**Work order**
Your answer should be every line below that includes the word "compiler".

**Information given**
(* ===== verification/UserMode.v ===== *)
(** * The jump to user mode

    [jmp_usrmode] of [sys/swtch_to_ring3.c] as instructions of the machine of the
    interrupt entry points: it builds a frame for [iretq] that enters the program's
    code with the user's selectors.  The compiler chooses the registers that carry
    the two arguments. *)

From stdpp Require Import base gmap list numbers.
From Stdlib Require Import ZArith Lia.
From S2P Require Import Prelude KLib Mmu Paging Cpu Syscall Interrupts.

Definition jmp_usrmode (function stack : reg) : list instr :=
  [Cli; Mov RBX stack; MovI RAX 0x23; MovSeg DS RAX; MovSeg ES RAX; MovSeg DS RAX; MovSeg GS RAX;
   PushI 0x23; Push RBX; Pushf; Pop RAX; OrI RAX 0x200; Push RAX; PushI 0x2B; Push function; Sti; Iretq].

(** ** Flags *)

Lemma word_bits x : (forall i, 64 <= i -> Z.testbit x i = false) -> word x.
Proof.
  intros H. assert (E : u64 x = x).
  { apply Z.bits_inj'. intros i Hi. unfold u64. destruct (decide (i < 64)).
    - apply Z.mod_pow2_bits_low. lia.
    - rewrite Z.mod_pow2_bits_high, H by lia. reflexivity. }
  rewrite <- E. apply u64_range.
Qed.

Lemma bits_word x i : word x -> 64 <= i -> Z.testbit x i = false.
Proof. intros Hx Hi. rewrite <- (u64_small x Hx). apply Z.mod_pow2_bits_high. lia. Qed.

Lemma word_ldiff x y : word x -> word (Z.ldiff x y).
Proof. intros Hx. apply word_bits. intros i Hi. rewrite Z.ldiff_spec, (bits_word x) by assumption || lia. reflexivity. Qed.

Lemma word_lor x y : word x -> word y -> word (Z.lor x y).
Proof.
  intros Hx Hy. apply word_bits. intros i Hi. rewrite Z.lor_spec, (bits_word x), (bits_word y) by assumption || lia. reflexivity.
Qed.

(** Interrupts are enabled in the flags that [iretq] restores. *)
Lemma flags_enabled x : Z.lor (Z.ldiff x IF) 0x200 = Z.lor x IF.
Proof. change 0x200 with IF. apply Z.bits_inj'. intros i Hi. rewrite !Z.lor_spec, Z.ldiff_spec. destruct (Z.testbit x i), (Z.testbit IF i); reflexivity. Qed.

Section jump.
Context {X : Type} `{HX : HasMem X} (C : cfun -> (reg -> Z) -> Z -> X -> option ((reg -> Z) * X)) (ret : Z).

Abbreviation run := (run C ret).

Lemma run_push v m q ws i :
  (step C ret i m = Some (push m v)) -> stack m q ws -> 8 <= q -> word v ->
  exists m', run [i] m = Some m' /\ stack m' (q - 8) (v :: ws) /\ gpr m' = gpr m /\ m_rflags m' = m_rflags m.
Proof.
  intros E Hs Hq Hv. exists (push m v). cbn [Interrupts.run]. rewrite E. cbn [mbind option_bind].
  split; [reflexivity|]. split; [apply stack_push; assumption|split; reflexivity].
Qed.

(** The registers when the last words of the frame are pushed. *)
Definition jump_regs (g : reg -> Z) (stk : reg) (fl : Z) : reg -> Z :=
  set_reg (set_reg (set_reg (set_reg g RBX (g stk)) RAX 0x23) RAX (Z.ldiff fl IF)) RAX (Z.lor (Z.ldiff fl IF) 0x200).

(** Up to the flags: the user's stack pointer and data selector are on the stack. *)
Lemma jump_head m q ws stk :
  stack m q ws -> 24 <= q -> (forall r, word (gpr m r)) -> word (m_rflags m) ->
  exists m', run [Cli; Mov RBX stk; MovI RAX 0x23; MovSeg DS RAX; MovSeg ES RAX; MovSeg DS RAX; MovSeg GS RAX;
      PushI 0x23; Push RBX; Pushf; Pop RAX; OrI RAX 0x200] m = Some m'
    /\ stack m' (q - 16) (gpr m stk :: 0x23 :: ws) /\ gpr m' = jump_regs (gpr m) stk (m_rflags m).
Proof.
  intros Hs Hq Hg Hf.
  match goal with |- context [run ?l m] => change l with
    ([Cli; Mov RBX stk; MovI RAX 0x23; MovSeg DS RAX; MovSeg ES RAX; MovSeg DS RAX; MovSeg GS RAX]
      ++ [PushI 0x23] ++ [Push RBX] ++ [Pushf] ++ [Pop RAX; OrI RAX 0x200]) end.
  rewrite run_app. cbn [Interrupts.run step mbind option_bind].
  set (m0 := with_gpr _ _).
  assert (S0 : stack m0 q ws) by (apply stack_with_gpr, stack_with_gpr, stack_with_flags, Hs).
  assert (G0 : gpr m0 = set_reg (set_reg (gpr m) RBX (gpr m stk)) RAX 0x23) by reflexivity.
  assert (F0 : m_rflags m0 = Z.ldiff (m_rflags m) IF) by reflexivity. clearbody m0.
  rewrite run_app. destruct (run_push 0x23 m0 q ws (PushI 0x23) eq_refl S0 ltac:(lia)) as (m1 & E1 & S1 & G1 & F1);
    [unfold word; lia|].
  rewrite E1. cbn [mbind option_bind]. rewrite run_app.
  destruct (run_push (gpr m1 RBX) m1 _ _ (Push RBX) eq_refl S1 ltac:(lia)) as (m2 & E2 & S2 & G2 & F2);
    [rewrite G1, G0; apply Hg|].
  rewrite E2. cbn [mbind option_bind]. rewrite run_app.
  assert (F : m_rflags m2 = Z.ldiff (m_rflags m) IF) by congruence.
  destruct (run_push (m_rflags m2) m2 _ _ Pushf eq_refl S2 ltac:(lia)) as (m3 & E3 & S3 & G3 & F3);
    [rewrite F; apply word_ldiff, Hf|].
  rewrite E3. cbn [mbind option_bind Interrupts.run step].
  rewrite (stack_top m3 _ _ 0 _ S3 eq_refl : top m3 0 = m_rflags m2).
  eexists. split; [reflexivity|]. split.
  - apply stack_with_gpr. replace (gpr m stk) with (gpr m1 RBX) by (rewrite G1, G0; reflexivity).
    replace (q - 16) with (q - 8 - 8 - 8 + 8) by lia. apply (stack_drop _ _ [m_rflags m2]); [apply stack_with_gpr, S3|reflexivity].
  - cbn [with_gpr drop with_stack gpr]. rewrite G3, G2, G1, G0, F. reflexivity.
Qed.

(** The frame is complete and [iretq] takes it. *)
Lemma jump_spec m q ws fn stk :
  stack m q ws -> 40 <= q -> (forall r, word (gpr m r)) -> word (m_rflags m) ->
  let g := jump_regs (gpr m) stk (m_rflags m) in
  exists m', run (jmp_usrmode fn stk) m = Some m'
    /\ resumed m' g (g fn) 0x2B (Z.lor (m_rflags m) IF) (gpr m stk) 0x23.
Proof.
  intros Hs Hq Hg Hf g.
  assert (Wl : word (Z.lor (Z.ldiff (m_rflags m) IF) 0x200)) by (apply word_lor; [apply word_ldiff, Hf|unfold word; lia]).
  assert (Wg : forall r, word (g r)).
  { intros r. unfold g, jump_regs, set_reg. repeat case_decide; first [exact Wl|apply Hg]. }
  change (jmp_usrmode fn stk) with ([Cli; Mov RBX stk; MovI RAX 0x23; MovSeg DS RAX; MovSeg ES RAX; MovSeg DS RAX; MovSeg GS RAX;
      PushI 0x23; Push RBX; Pushf; Pop RAX; OrI RAX 0x200] ++ [Push RAX] ++ [PushI 0x2B] ++ [Push fn] ++ [Sti; Iretq]).
  rewrite run_app. destruct (jump_head m q ws stk Hs ltac:(lia) Hg Hf) as (m4 & E4 & S4 & G4). fold g in G4.
  rewrite E4. cbn [mbind option_bind]. rewrite run_app.
  destruct (run_push (gpr m4 RAX) m4 _ _ (Push RAX) eq_refl S4 ltac:(lia)) as (m5 & E5 & S5 & G5 & F5);
    [rewrite G4; apply Wg|].
  rewrite E5. cbn [mbind option_bind]. rewrite run_app.
  destruct (run_push 0x2B m5 _ _ (PushI 0x2B) eq_refl S5 ltac:(lia)) as (m6 & E6 & S6 & G6 & F6); [unfold word; lia|].
  rewrite E6. cbn [mbind option_bind]. rewrite run_app.
  destruct (run_push (gpr m6 fn) m6 _ _ (Push fn) eq_refl S6 ltac:(lia)) as (m7 & E7 & S7 & G7 & F7);
    [rewrite G6, G5, G4; apply Wg|].
  rewrite E7. cbn [mbind option_bind Interrupts.run step].
  apply (stack_with_flags _ _ _ (Z.lor (m_rflags m7) IF)) in S7. pose proof (run_iretq C ret _ _ _ _ _ _ _ _ S7) as E8.
  cbn [Interrupts.run step mbind option_bind] in E8. eexists. split; [exact E8|].
  unfold resumed. cbn [gpr m_rip m_cs m_rflags m_rsp m_ss].
  split; [intros r; change (gpr m7 r = g r); congruence|].
  split; [congruence|]. split; [reflexivity|]. split; [rewrite G4; apply flags_enabled|]. split; reflexivity.
Qed.

(** ** Claim *)

(** C26: With the segment table of [init_gdt] in place, [jmp_usrmode] enters user mode:
    the processor runs 64-bit ring-3 code with a writable ring-3 stack segment, the
    stack pointer is the second argument and interrupts are enabled.  Execution starts
    at the first argument, provided the compiler kept it in a register other than
    [rax] and [rbx]: the assembly overwrites these two without declaring it, and then
    execution starts at the flags or at the stack address instead. *)
Theorem jmp_usrmode_enters_ring3 (m : mach X) q ws fn stk mg g tss s0 :
  stack m q ws -> 40 <= q -> (forall r, word (gpr m r)) -> word (m_rflags m) ->
  tss + 104 <= g \/ g + 256 <= tss -> Gdt.gmem s0 = Gdt.gdt_image mg g ->
  let s := Gdt.init_gdt s0 g tss in
  exists m', run (jmp_usrmode fn stk) m = Some m'
    /\ Gdt.segment_of s (m_cs m') = Some (Gdt.mk_segment true true false 3)
    /\ Gdt.segment_of s (m_ss m') = Some (Gdt.mk_segment false false true 3)
    /\ m_rsp m' = gpr m stk /\ m_rflags m' = Z.lor (m_rflags m) IF
    /\ m_rip m' = (if decide (fn = RAX) then Z.lor (m_rflags m) IF
                   else if decide (fn = RBX) then gpr m stk else gpr m fn).
Proof.
  intros Hs Hq Hg Hf Hd Hm s. destruct (jump_spec m q ws fn stk Hs Hq Hg Hf) as (m' & E & _ & H1 & H2 & H3 & H4 & H5).
  destruct (Gdt.gdt_selectors mg g tss s0 Hd Hm) as (_ & _ & D1 & D2).
  exists m'. split; [exact E|]. rewrite H2, H5. split; [exact D2|]. split; [exact D1|]. split; [exact H4|]. split; [exact H3|].
  rewrite H1. unfold jump_regs, set_reg. rewrite flags_enabled. destruct fn; reflexivity.
Qed.

End jump.

(** The shell's entry point in [rdi] and its stack in [rsi]. *)
Definition jump_mach : mach mem :=
  mk_mach (fun r => match r with RDI => 0x400000 | RSI => 0x10000000 | _ => 7 end) 0 8 2 (VIRT_BASE + 0x9000) 0x10 ∅.

Definition jump_segs : Gdt.segs := Gdt.mk_segs (Gdt.gdt_image ∅ 0x1000) 0 0 0 0 0.

Lemma jmp_usrmode_enters_ring3_witness :
  exists m', run (fun _ _ _ _ => None) 0 (jmp_usrmode RDI RSI) jump_mach = Some m'
    /\ m_rip m' = 0x400000 /\ m_rsp m' = 0x10000000
    /\ Gdt.segment_of (Gdt.init_gdt jump_segs 0x1000 0x2000) (m_cs m') = Some (Gdt.mk_segment true true false 3).
Proof.
  destruct (jmp_usrmode_enters_ring3 (fun _ _ _ _ => None) 0 jump_mach 0x9000 [] RDI RSI ∅ 0x1000 0x2000 jump_segs)
    as (m' & E & Hc & _ & Hsp & _ & Hip).
  - constructor; [reflexivity|cbn; lia|intros i w Hi; discriminate Hi].
  - lia.
  - intros []; unfold word; cbn; lia.
  - unfold word. cbn. lia.
  - lia.
  - reflexivity.
  - exists m'. split; [exact E|]. split; [exact Hip|]. split; [exact Hsp|exact Hc].
Defined.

**Written response**
    code with the user's selectors.  The compiler chooses the registers that carry
    at the first argument, provided the compiler kept it in a register other than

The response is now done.